"""

(** X7: a table that, after the refinement, has fewer than two stations
    or fewer than two waterline heights has no panel, and the build
    returns the empty hull geometry. *)
Theorem too_small_table_gives_placeholder (stateUnits : Units) (table : QuoteTable)
    (lodConfig : LODConfig) :
  let refined := refinedTable table lodConfig in
  (length (stations refined) <= 1)%nat \/ (length (getSortedWaterlines refined) <= 1)%nat ->
  generateStructuredHullGeometry stateUnits table lodConfig = createEmptyHullGeometry.
Proof.
  cbv zeta. intros Hsmall.
  apply generateStructuredHullGeometry_no_face. right.
  rewrite generateFaces_concat.
  unfold getSortedStations at 1. rewrite sortBy_length.
  destruct Hsmall as [Hs|Hw].
  - by replace (length (stations (refinedTable table lodConfig)) - 1)%nat with 0%nat by lia.
  - replace (length (getSortedWaterlines (refinedTable table lodConfig)) - 1)%nat
      with 0%nat by lia.
    cbn [seq map concat].
    induction (seq 0 (length (stations (refinedTable table lodConfig)) - 1)) as [|s l IH];
      [done|]. cbn [map concat]. by rewrite IH.
Qed.

Lemma too_small_table_gives_placeholder_witness :
  (length (stations (refinedTable oneStationTable lodOne)) <= 1)%nat
  /\ generateStructuredHullGeometry m oneStationTable lodOne = createEmptyHullGeometry.
Proof.
  assert (H : (length (stations (refinedTable oneStationTable lodOne)) <= 1)%nat)
    by (vm_compute; lia).
  split; [exact H|].
  apply (too_small_table_gives_placeholder m oneStationTable lodOne). left. exact H.
Defined.

(** * Caps and curves *)

Section QuadStrip.

Lemma toUint16_small (n : nat) : (Z.of_nat n < 65536)%Z -> toUint16 n = n.
Proof.
  intros H. unfold toUint16. rewrite Z.mod_small by lia. apply Nat2Z.id.
Qed.

Lemma flat_map_length_const {A B : Type} (f : A -> list B) (l : list A) (c : nat) :
  (forall x, length (f x) = c) -> length (flat_map f l) = (length l * c)%nat.
Proof.
  intros H. induction l as [|x l IH]; cbn [flat_map]; [done|].
  rewrite length_app, H, IH. simpl. lia.
Qed.

(** The quad strip over [k] pairs of points. *)
Lemma quadStripIndices_even (k : nat) :
  (2 <= k)%nat -> (Z.of_nat (2 * k) <= 65536)%Z ->
  length (quadStripIndices (2 * k)) = (3 * (2 * k - 2))%nat
  /\ forall i, In i (quadStripIndices (2 * k)) -> (i < 2 * k)%nat.
Proof.
  intros Hk Hmax. unfold quadStripIndices.
  assert (Hlt : (2 * k <? 4)%nat = false) by (apply Nat.ltb_ge; lia).
  rewrite Hlt.
  assert (Hn : ((2 * k + 1) / 2 - 1)%nat = (k - 1)%nat).
  { replace (2 * k + 1)%nat with (1 + k * 2)%nat by lia.
    rewrite Nat.div_add by lia. simpl. lia. }
  rewrite Hn. split.
  - rewrite length_map, (flat_map_length_const _ _ 6) by done.
    rewrite length_seq. lia.
  - intros i Hi. apply in_map_iff in Hi as (x & <- & Hx).
    apply in_flat_map in Hx as (j & Hj & Hx). apply in_seq in Hj.
    cbv zeta in Hx. cbn [In] in Hx.
    assert (x < 2 * k)%nat by (repeat destruct Hx as [<-|Hx]; try done; lia).
    rewrite toUint16_small; lia.
Qed.

Lemma quadStripIndices_few (n : nat) : (n < 4)%nat -> quadStripIndices n = [].
Proof.
  intros H. unfold quadStripIndices.
  by replace (n <? 4)%nat with true by (symmetry; apply Nat.ltb_lt; lia).
Qed.

End QuadStrip.

Section Points.

Variable scale : Q.

(** The points gathered from the samples that a scan finds. *)
Lemma fold_samplePoints {A : Type} (found : A -> option WaterlineData) (y z : A -> Q)
    (l : list A) (init : list Vector3) :
  fold_left (fun points x =>
               match found x with
               | Some wlData => points ++ samplePoints scale wlData (y x) (z x)
               | None => points
               end) l init
  = init ++ flat_map (fun x =>
                        match found x with
                        | Some wlData => samplePoints scale wlData (y x) (z x)
                        | None => []
                        end) l.
Proof.
  revert init. induction l as [|x l IH]; intros init; cbn [fold_left flat_map].
  { by rewrite app_nil_r. }
  rewrite IH. destruct (found x); [by rewrite <- app_assoc | done].
Qed.

Lemma flat_map_samplePoints_length {A : Type} (found : A -> option WaterlineData)
    (y z : A -> Q) (l : list A) :
  length (flat_map (fun x =>
                      match found x with
                      | Some wlData => samplePoints scale wlData (y x) (z x)
                      | None => []
                      end) l)
  = (2 * length (List.filter (fun x => match found x with Some _ => true | None => false end)
                   l))%nat.
Proof.
  induction l as [|x l IH]; cbn [flat_map List.filter]; [done|].
  rewrite length_app, IH. destruct (found x); simpl; lia.
Qed.

Lemma flat_map_samplePoints_In {A : Type} (found : A -> option WaterlineData)
    (y z : A -> Q) (l : list A) (p : Vector3) :
  In p (flat_map (fun x =>
                    match found x with
                    | Some wlData => samplePoints scale wlData (y x) (z x)
                    | None => []
                    end) l) ->
  exists x wlData,
    In x l /\ found x = Some wlData /\ vy p = y x /\ vz p = z x
    /\ (vx p = - (halfBreadthPort wlData * scale)
        \/ vx p = match halfBreadthStarboard wlData with
                  | Some sb => sb * scale
                  | None => halfBreadthPort wlData * scale
                  end).
Proof.
  intros Hp. apply in_flat_map in Hp as (x & Hx & Hp).
  destruct (found x) as [wlData|] eqn:Hf; [|done].
  exists x, wlData. unfold samplePoints in Hp. cbv zeta in Hp.
  destruct Hp as [<-|[<-|[]]]; cbn [vx vy vz]; repeat split; try done; [by left | by right].
Qed.

Lemma stationProfile_flat_map (sortedWaterlines : list Q) (station : Station) :
  stationProfile scale sortedWaterlines station
  = flat_map (fun h =>
                match findWaterline station h with
                | Some wlData => samplePoints scale wlData (h * scale) (position station * scale)
                | None => []
                end) sortedWaterlines.
Proof.
  unfold stationProfile. cbv zeta.
  by rewrite (fold_samplePoints (findWaterline station) (fun h => h * scale)
                (fun _ => position station * scale)).
Qed.

(** The profile of a station: two points for every height at which the
    station has a sample, all in the plane of the station. *)
Lemma stationProfile_spec (sortedWaterlines : list Q) (station : Station) :
  length (stationProfile scale sortedWaterlines station)
  = (2 * length (List.filter (hasSample station) sortedWaterlines))%nat
  /\ forall p, In p (stationProfile scale sortedWaterlines station) ->
       vz p = position station * scale
       /\ exists h, In h sortedWaterlines /\ vy p = h * scale.
Proof.
  rewrite stationProfile_flat_map. split.
  - apply flat_map_samplePoints_length.
  - intros p Hp. apply flat_map_samplePoints_In in Hp as (h & wl & Hh & _ & Hy & Hz & _).
    split; [done | by exists h].
Qed.

End Points.

Section Caps.

Variables (stateUnits : Units) (table : QuoteTable).

Local Abbreviation scale := (getUnitScale stateUnits).
Local Abbreviation ss := (getSortedStations table).
Local Abbreviation ws := (getSortedWaterlines table).

Lemma stripValid_even (points : list Vector3) (k : nat) :
  length points = (2 * k)%nat -> stripValid points (quadStripIndices (length points)).
Proof.
  intros Hk. split.
  - apply quadStripIndices_few.
  - intros H4 Hmax. rewrite Hk in *. apply quadStripIndices_even; [lia | done].
Qed.

Lemma generateDeckPoints_flat_map :
  generateDeckPoints stateUnits table
  = match last ws with
    | None => []
    | Some top =>
        flat_map (fun station =>
                    match findWaterline station top with
                    | Some wlData =>
                        samplePoints scale wlData (top * scale) (position station * scale)
                    | None => []
                    end) ss
    end.
Proof.
  unfold generateDeckPoints. cbv zeta. destruct (last ws) as [top|]; [|done].
  by rewrite (fold_samplePoints scale (fun station => findWaterline station top)
                (fun _ => top * scale) (fun station => position station * scale)).
Qed.

Lemma generateDeckPoints_length :
  length (generateDeckPoints stateUnits table)
  = match last ws with
    | None => 0%nat
    | Some top => (2 * length (List.filter (fun station => hasSample station top) ss))%nat
    end.
Proof.
  rewrite generateDeckPoints_flat_map. destruct (last ws) as [top|]; [|done].
  apply flat_map_samplePoints_length.
Qed.

Lemma capPoints_even :
  (exists k, length (generateDeckPoints stateUnits table) = (2 * k)%nat)
  /\ (exists k, length (generateTransomPoints stateUnits table) = (2 * k)%nat)
  /\ (exists k, length (generateBowPoints stateUnits table) = (2 * k)%nat).
Proof.
  split; [|split].
  - rewrite generateDeckPoints_length. destruct (last ws); [by eexists | by exists 0%nat].
  - unfold generateTransomPoints. cbv zeta. destruct (last ss) as [st|]; [|by exists 0%nat].
    destruct (stationProfile_spec scale ws st) as [-> _]. by eexists.
  - unfold generateBowPoints. cbv zeta. destruct (head ss) as [st|]; [|by exists 0%nat].
    destruct (stationProfile_spec scale ws st) as [-> _]. by eexists.
Qed.
(** * LowPass: decimating FIR low-pass filter (src/dsp/lowpass.cxx)

    A shallow embedding of [LowPass] and the properties of its coefficient
    design ([init], [recalculate]), of its streaming convolution
    ([process]) and of its shutdown ([deinit]).

    Conventions of the embedding:
    - [unsigned int] is a 32-bit integer, carried as a [Z] in [0, 2^32) with
      the wrap-around of every operation written out ([u32]);
    - [float] is IEEE binary32 and [double] IEEE binary64, on the Standard
      Library's [spec_float], round to nearest even, no contraction;
    - a [vector] is a [list]; [operator[]] outside the bounds, a division by
      zero and a dereference of a null pointer are undefined behaviour, which
      the embedding renders as [None];
    - the output buffer of [process] is the caller's vector: a list, with
      the offset in it of the pointer the code writes through;
    - the routines of libm and FFTW ([cosf], [fftwf_malloc], the execution
      of a backward plan) are not part of the repository and are section
      variables. *)

From Stdlib Require Import ZArith Lia List Bool.
From Stdlib Require Import Floats.SpecFloat.
From stdpp Require Import base tactics option list.

Local Open Scope Z_scope.

(** ** Unsigned 32-bit arithmetic *)

Module U32.

Definition modulus : Z := 2 ^ 32.

(** Reduction of a mathematical integer to its [unsigned int] value. *)
Definition u32 (x : Z) : Z := x mod modulus.

Definition in_range (x : Z) : Prop := 0 <= x < modulus.

Definition add (x y : Z) : Z := u32 (x + y).
Definition sub (x y : Z) : Z := u32 (x - y).
Definition mul (x y : Z) : Z := u32 (x * y).

(** [x / y]; undefined for [y = 0]. *)
Definition div (x y : Z) : option Z :=
  if decide (y = 0) then None else Some (x / y).

(** [x & y] *)
Definition and (x y : Z) : Z := Z.land x y.

End U32.

(** ** Floating point *)

Module Float32.

Definition prec : Z := 24.
Definition emax : Z := 128.

Definition float := spec_float.

Definition zero : float := S754_zero false.
Definition one : float := SFone prec emax.

Definition add : float -> float -> float := SFadd prec emax.
Definition mul : float -> float -> float := SFmul prec emax.
Definition div : float -> float -> float := SFdiv prec emax.

(** [(float)n] for an unsigned [n]. *)
Definition of_uint (n : Z) : float := binary_normalize prec emax n 0 false.

End Float32.

Module Float64.

Definition prec : Z := 53.
Definition emax : Z := 1024.

Definition double := spec_float.
(** * Invoice text extraction: a model of [backend/invoice_ocr_api.py]

    The development follows the parsing half of the backend: numeric
    cleaning ([parse_float]), the line-item reconstructor
    ([parse_line_items]), the field extractor ([parse_invoice_data]) and the
    report builder ([generate_csv_string]).
    The two endpoints of the service ([upload_invoice], [download_csv]) and
    the store between them follow, with the image libraries left as
    parameters.

    Text is a sequence of code points below U+0100 (one [ascii] per
    character); the character classes, case mappings and whitespace sets
    are those of Python 3 on that range.  The vendor field, where code
    points above that range change the answer, is modelled a second time
    on full code points (module [wide]).  Numbers are binary64 values
    ([spec_float] with precision 53 and maximal exponent 1024). *)

From Stdlib Require Import Ascii String.
From Stdlib Require Import List Bool Arith ZArith NArith Lia.
From Stdlib Require Import Floats.SpecFloat.
Import ListNotations.

Set Implicit Arguments.

(** ** Characters *)

Definition str := list ascii.

(** A Python string literal. *)
Definition lit (s : string) : str := list_ascii_of_string s.

Definition code (c : ascii) : N := N_of_ascii c.

Definition between (lo hi : N) (c : ascii) : bool :=
  ((lo <=? code c) && (code c <=? hi))%N.

Definition chr_eqb (a b : ascii) : bool := Ascii.eqb a b.

(** [str.isdecimal] on one character, the class [\d]. *)
Definition isdecimal (c : ascii) : bool := between 48 57 c.

(** [str.isspace] on one character, the class [\s]: TAB..CR, FS..US, SPACE,
    NEL (U+0085) and NBSP (U+00A0). *)
Definition isspace (c : ascii) : bool :=
  between 9 13 c || between 28 32 c || (code c =? 133)%N || (code c =? 160)%N.

(** Letters of the range: A-Z, a-z, U+00AA, U+00B5, U+00BA, U+00C0..U+00D6,
    U+00D8..U+00F6, U+00F8..U+00FF. *)
Definition isalpha (c : ascii) : bool :=
  between 65 90 c || between 97 122 c
  || (code c =? 170)%N || (code c =? 181)%N || (code c =? 186)%N
  || between 192 214 c || between 216 246 c || between 248 255 c.

(** Characters with a numeric value that are not decimal digits: the
    superscripts U+00B2, U+00B3, U+00B9 and the fractions U+00BC..U+00BE. *)
Definition isnumeric_other (c : ascii) : bool :=
  (code c =? 178)%N || (code c =? 179)%N || (code c =? 185)%N || between 188 190 c.

(** The class [\w]: alphanumeric or underscore. *)
Definition isword (c : ascii) : bool :=
  isalpha c || isdecimal c || isnumeric_other c || (code c =? 95)%N.

(** Simple lower-case mapping. *)
Definition tolower (c : ascii) : ascii :=
  if between 65 90 c || (between 192 222 c && negb (code c =? 215)%N)
  then ascii_of_N (code c + 32) else c.

(** [str.upper] on one character, as code points: it leaves the range at
    U+00B5 (to U+039C) and U+00FF (to U+0178) and maps U+00DF to "SS". *)
Definition upper1 (c : ascii) : list N :=
  if between 97 122 c || (between 224 254 c && negb (code c =? 247)%N)
  then [(code c - 32)%N]
  else if (code c =? 223)%N then [83; 83]%N
  else if (code c =? 181)%N then [924%N]
  else if (code c =? 255)%N then [376%N]
  else [code c].
Lemma indices_absent : forall c l i, ~ In c l -> indices_from i c l = [].
Proof.
  induction l as [|x l IH]; intros i H; simpl; [reflexivity|].
  destruct (char_eqb x c) eqn:E.
  - apply N.eqb_eq in E. destruct H. now left.
  - apply IH. intro Hin. apply H. now right.
Qed.

Lemma b2j_absent : forall i, i < length a -> b2j_get b (at_a a i) = [].
Proof.
  intros i Hi. unfold b2j_get. destruct (popular b (at_a a i)); [reflexivity|].
  apply indices_absent, Hdis. unfold at_a. now apply nth_In.
Qed.

Lemma flm_rows_disjoint : forall n alo blo bhi bst,
  alo + n <= length a ->
  fold_left (flm_row a b blo bhi) (seq alo n) (j2len_empty, bst)
  = (j2len_empty, bst).
Proof.
  induction n as [|n IH]; intros alo blo bhi bst H; [reflexivity|].
  cbn [seq fold_left]. unfold flm_row at 2.
  rewrite b2j_absent by lia. cbn [flm_inner fst snd].
  apply IH. lia.
Qed.

Lemma flm_main_disjoint : forall alo ahi blo bhi,
  ahi <= length a -> flm_main a b alo ahi blo bhi = (alo, blo, 0).
Proof.
  intros alo ahi blo bhi H. unfold flm_main.
  destruct (Nat.le_gt_cases alo ahi) as [Hle|Hgt].
  - rewrite flm_rows_disjoint by lia. reflexivity.
  - replace (ahi - alo) with 0 by lia. reflexivity.
Qed.

Lemma extend_disjoint : forall junk alo ahi blo bhi,
  ahi <= length a -> bhi <= length b ->
  extend a b junk alo ahi blo bhi (alo, blo, 0) = (alo, blo, 0).
Proof.
  intros junk alo ahi blo bhi Ha Hb. unfold extend.
  assert (El : extend_left a b junk alo blo alo blo 0 = (alo, blo, 0)).
  { destruct alo as [|i]; destruct blo as [|j]; cbn [extend_left];
      try reflexivity.
    rewrite Nat.ltb_irrefl. reflexivity. }
  rewrite El. f_equal.
  destruct (ahi - (alo + 0)) as [|n]; [reflexivity|]. cbn [extend_right].
  destruct (alo + 0 <? ahi) eqn:E1; [|reflexivity].
  destruct (blo + 0 <? bhi) eqn:E2; [|reflexivity].
  apply Nat.ltb_lt in E1, E2.
  assert (Hne : char_eqb (at_a a (alo + 0)) (at_b b (blo + 0)) = false).
  { apply N.eqb_neq. intro Heq.
    apply (Hdis (at_a a (alo + 0))).
    - unfold at_a. apply nth_In. lia.
    - rewrite Heq. unfold at_b. apply nth_In. lia. }
  rewrite Hne, andb_false_r. reflexivity.
Qed.

Lemma find_longest_match_disjoint : forall alo ahi blo bhi,
  ahi <= length a -> bhi <= length b ->
  find_longest_match a b alo ahi blo bhi = (alo, blo, 0).
Proof.
  intros alo ahi blo bhi Ha Hb. unfold find_longest_match.
  rewrite flm_main_disjoint by assumption.
  now rewrite !extend_disjoint.
Qed.

Lemma blocks_disjoint :
  get_matching_blocks a b = Some [(length a, length b, 0)].
Proof.
  unfold get_matching_blocks.
  replace (2 * length a + 2) with (S (2 * length a + 1)) by lia.
  cbn [blocks_loop]. unfold step.
  rewrite find_longest_match_disjoint by lia. cbn [Nat.eqb].
  destruct (2 * length a + 1); reflexivity.
Qed.

End Disjoint.

Lemma calculate_ratio_zero : forall n,
  (0 < Z.of_nat n < 2 ^ 53)%Z -> calculate_ratio 0 n = 0%float.
Proof.
  intros n Hn. unfold calculate_ratio.
  destruct (Nat.eqb n 0) eqn:E; [apply Nat.eqb_eq in E; lia|].
  destruct (FloatFacts.float_of_len_SF n Hn) as (m & Hm & _).
  change (2 * float_of_len 0)%float with 0%float.
  apply (FloatFacts.zero_div _ _ _ Hm).
Qed.

End DisjointFacts.

(** X13: two descriptions whose lower-cased forms share no character have
    similarity exactly 0.0 (for strings short enough that their lengths
    are exact floats). *)
Theorem similarity_no_common_character : forall lower a b,
  a <> [] -> b <> [] -> lower a <> [] ->
  (forall c, In c (lower a) -> ~ In c (lower b)) ->
  (Z.of_nat (length (lower a) + length (lower b)) < 2 ^ 53)%Z ->
  calculate_text_similarity lower a b = Some 0%float.
Proof.
  intros lower a b Ha Hb Hla Hdis Hlen. unfold calculate_text_similarity.
  destruct a as [|x a]; [congruence|]. destruct b as [|y b]; [congruence|].
  cbn [is_empty orb]. unfold Difflib.ratio.
  rewrite (DisjointFacts.blocks_disjoint _ _ Hdis).
  cbn [Difflib.sum_sizes fold_right Difflib.size snd Nat.add].
  rewrite DisjointFacts.calculate_ratio_zero; [reflexivity|].
  destruct (lower (x :: a)); [congruence|]. simpl length in *. lia.
Qed.

Lemma similarity_no_common_character_witness :
  calculate_text_similarity ascii_lower (lit "Oil") (lit "BRAKE") = Some 0%float.
Proof.
  apply (similarity_no_common_character ascii_lower (lit "Oil") (lit "BRAKE")).
  - discriminate.
  - discriminate.
  - discriminate.
  - intros c Hc Hc'. vm_compute in Hc, Hc'.
    decompose [or] Hc; try contradiction; subst c;
      decompose [or] Hc'; try discriminate; contradiction.
  - vm_compute. reflexivity.
Defined.

(** X14: two non-empty descriptions that differ only in letter case --
    their lower-cased forms are equal -- have similarity exactly 100.0
    (for strings short enough that their lengths are exact floats). *)
Theorem similarity_ignores_case : forall lower a b,
  a <> [] -> b <> [] -> lower a = lower b ->
  (Z.of_nat (length (lower a) + length (lower b)) < 2 ^ 53)%Z ->
  calculate_text_similarity lower a b = Some 100%float.
Proof.
  intros lower a b Ha Hb Hab Hlen. unfold calculate_text_similarity.
  destruct a as [|x a]; [congruence|]. destruct b as [|y b]; [congruence|].
  cbn [is_empty orb]. rewrite Hab in *. unfold Difflib.ratio.
  destruct (DifflibFacts.matched_same (lower (y :: b))) as (bls & -> & ->).
  rewrite FloatFacts.calculate_ratio_same by assumption. reflexivity.
Qed.

Lemma similarity_ignores_case_witness :
  calculate_text_similarity ascii_lower (lit "Oil Filter") (lit "OIL FILTER")
  = Some 100%float.
Proof.
  apply (similarity_ignores_case ascii_lower (lit "Oil Filter") (lit "OIL FILTER")).
  - discriminate.
  - discriminate.
  - reflexivity.
  - vm_compute. reflexivity.
Defined.

(* ================================================================= *)
(** * Further properties of [normalize_columns] *)

(** ** What renaming does to each label *)

Lemma first_match_None : forall cands d c,
  first_match cands d = None -> In c cands -> in_columns c d = false.
Proof.
  induction cands as [|x cands IH]; simpl; intros d c H Hc; [destruct Hc|].
  destruct (in_columns x d) eqn:E; [discriminate|].
  destruct Hc as [->|Hc]; [exact E|now apply IH].
Qed.

(** One entry of [col_map] applied to the label [x]; [k] is what the rest
    of the dict gives. *)
Definition pick (o : option pystr) (target x k : pystr) : pystr :=
  match o with
  | Some c => if pystr_eqb c x then target else k
  | None => k
  end.

Lemma rename_label_build : forall d x,
  rename_label (build_col_map d) (CStr x)
  = CStr (pick (first_match clave_cols d) CLAVE x
            (pick (first_match desc_cols d) DESCRIPCION x
               (pick (first_match price_cols d) PRECIO x x))).
Proof.
  intros d x. unfold build_col_map, map_entry, pick.
  destruct (first_match clave_cols d) as [c|];
    destruct (first_match desc_cols d) as [cd|];
    destruct (first_match price_cols d) as [cp|];
    cbn [app rename_label dict_get];
    repeat match goal with
           | |- context [pystr_eqb ?a x] => destruct (pystr_eqb a x)
           end; reflexivity.
Qed.

Lemma pick_other : forall o target k cands d c,
  o = first_match cands d -> ~ In c cands ->
  pick o target c k = k.
Proof.
  intros o target k cands d c -> Hc. unfold pick.
  destruct (first_match cands d) as [c'|] eqn:E; [|reflexivity].
  destruct (pystr_eqb c' c) eqn:E'; [|reflexivity].
  apply pystr_eqb_eq in E'. subst c'.
  destruct (first_match_In _ _ _ E). contradiction.
Qed.

Lemma in_columns_label : forall d l s x,
  In (l, s) (df_cols d) -> l = CStr x -> in_columns x d = true.
Proof.
  intros d l s x Hin ->. apply in_columns_true. unfold columns.
  apply in_map_iff. exists (CStr x, s). auto.
Qed.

"""

PROBLEM STATEMENT: Take the lines above from the one containing "(length (stations refined)" down to the one containing "rewrite generateFaces_concat.", and transcribe them exactly, both ends included.

RESPONSE TO THIS TASK:
  (length (stations refined) <= 1)%nat \/ (length (getSortedWaterlines refined) <= 1)%nat ->
  generateStructuredHullGeometry stateUnits table lodConfig = createEmptyHullGeometry.
Proof.
  cbv zeta. intros Hsmall.
  apply generateStructuredHullGeometry_no_face. right.
  rewrite generateFaces_concat.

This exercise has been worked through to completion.